Putting them in prison was unlikely to help. With little else going on in their lives, haranguing strangers online makes trolls feel momentarily powerful, especially when others "like" or retweet the comments. Approval encourages them to go further.

It's equally important that those on the receiving end acknowledge the difference between legitimate criticism, however forceful, and genuine trolling. They're not the same thing.

All too often, politicians and journalists jump on the bandwagon and shout "me too!" when some particularly extreme example of internet abuse hits the headlines.

The phrase "hate speech" is also used far too easily against anyone who holds conservative views on issues such as same-sex marriage or abortion. It rarely seems to bother anyone when these people get dog's abuse because they're considered unworthy of respect or sympathy.

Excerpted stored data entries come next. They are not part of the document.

(** * Inference gateway (src/index.js): a shallow embedding of its three
    Express handlers, and the properties of the specification proved on it.

    The handlers are effectful JavaScript: they read and delete a file,
    call the vendor client, write to the console and to the HTTP response,
    and throw.  They are embedded in a state-and-exception monad over a
    [World] that holds the file system, the response object and the
    chronological list of the effects performed. *)

From Stdlib Require Import Strings.Ascii Strings.String Strings.Byte NArith.
From Stdlib Require Import DecimalString.
From stdpp Require Import gmap strings list.

Open Scope string_scope.

(** ** [Buffer.prototype.toString('base64')]

    RFC 4648 base64 with padding, as Node produces it: three bytes give
    four characters, each the digit of six bits; one or two trailing
    bytes give two or three digits and are padded with [=]. *)
Module Base64.

Definition alphabet : string :=
  "ABCDEFGHIJKLMNOPQRSTUVWXYZabcdefghijklmnopqrstuvwxyz0123456789+/".

Definition pad : ascii := "="%char.

Definition digit (n : N) : ascii :=
  match String.get (N.to_nat n) alphabet with
  | Some c => c
  | None => pad
  end.

(** The four sextets of a group of three bytes. *)
Definition sextet0 (a : byte) : N := N.shiftr (Byte.to_N a) 2.

Definition sextet1 (a b : byte) : N :=
  N.lor (N.shiftl (N.land (Byte.to_N a) 3) 4) (N.shiftr (Byte.to_N b) 4).

Definition sextet2 (b c : byte) : N :=
  N.lor (N.shiftl (N.land (Byte.to_N b) 15) 2) (N.shiftr (Byte.to_N c) 6).

Definition sextet3 (c : byte) : N := N.land (Byte.to_N c) 63.

Fixpoint encode (bs : list byte) : string :=
  match bs with
  | [] => ""
  | [a] =>
      String (digit (sextet0 a)) (String (digit (sextet1 a x00))
        (String pad (String pad "")))
  | [a; b] =>
      String (digit (sextet0 a)) (String (digit (sextet1 a b))
        (String (digit (sextet2 b x00)) (String pad "")))
  | a :: b :: c :: rest =>
      String (digit (sextet0 a)) (String (digit (sextet1 a b))
        (String (digit (sextet2 b c)) (String (digit (sextet3 c))
          (encode rest))))
  end.

(** The inverse, for checking the encoder against it. *)
Fixpoint index_of (c : ascii) (s : string) (i : N) : option N :=
  match s with
  | EmptyString => None
  | String d s' => if Ascii.eqb c d then Some i else index_of c s' (N.succ i)
  end.

Definition value (c : ascii) : option N := index_of c alphabet 0.

Definition octet (n : N) : byte :=
  match Byte.of_N (N.land n 255) with
  | Some b => b
  | None => x00
  end.

Definition is_empty (s : string) : bool :=
  match s with EmptyString => true | _ => false end.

If we're serious about cutting down on harassment, then the people we don't agree with need to be protected just as much as those with more fashionable opinions.

Nonetheless, people on social media are still entitled to let off steam without automatically being accused of trolling. There's a danger that a resulting crackdown on unacceptable forms of communication could damage genuine free speech. The Electoral Commission has actually suggested that trolls should be banned from voting in elections. That's crazy.

What happened to Laura Kuenssberg, though, is a definite warning shot. The freedom to express disapproval of public figures does not include a right to make them fear for their personal safety.

Internet giants such as Facebook and Twitter should not be allowed to get away with washing their hands of responsibility for the monster they've helped to create. Other media outlets don't get off scot-free when their pages are misused for libellous or extremist content.

Strict laws govern what can and cannot be published. There's a reason trolls are drawn to social media. It's because those places make it easy for them to cross the line, and don't seem to care when they do. Reddit, the US discussion website, made a decision in 2015 to shut down forums where debate had become toxic. It led to a significant drop in verbal intimidation.

The trolls didn't vanish, they just went elsewhere, but it shows that harassment and cyberbullying are not inevitable. They can be stopped.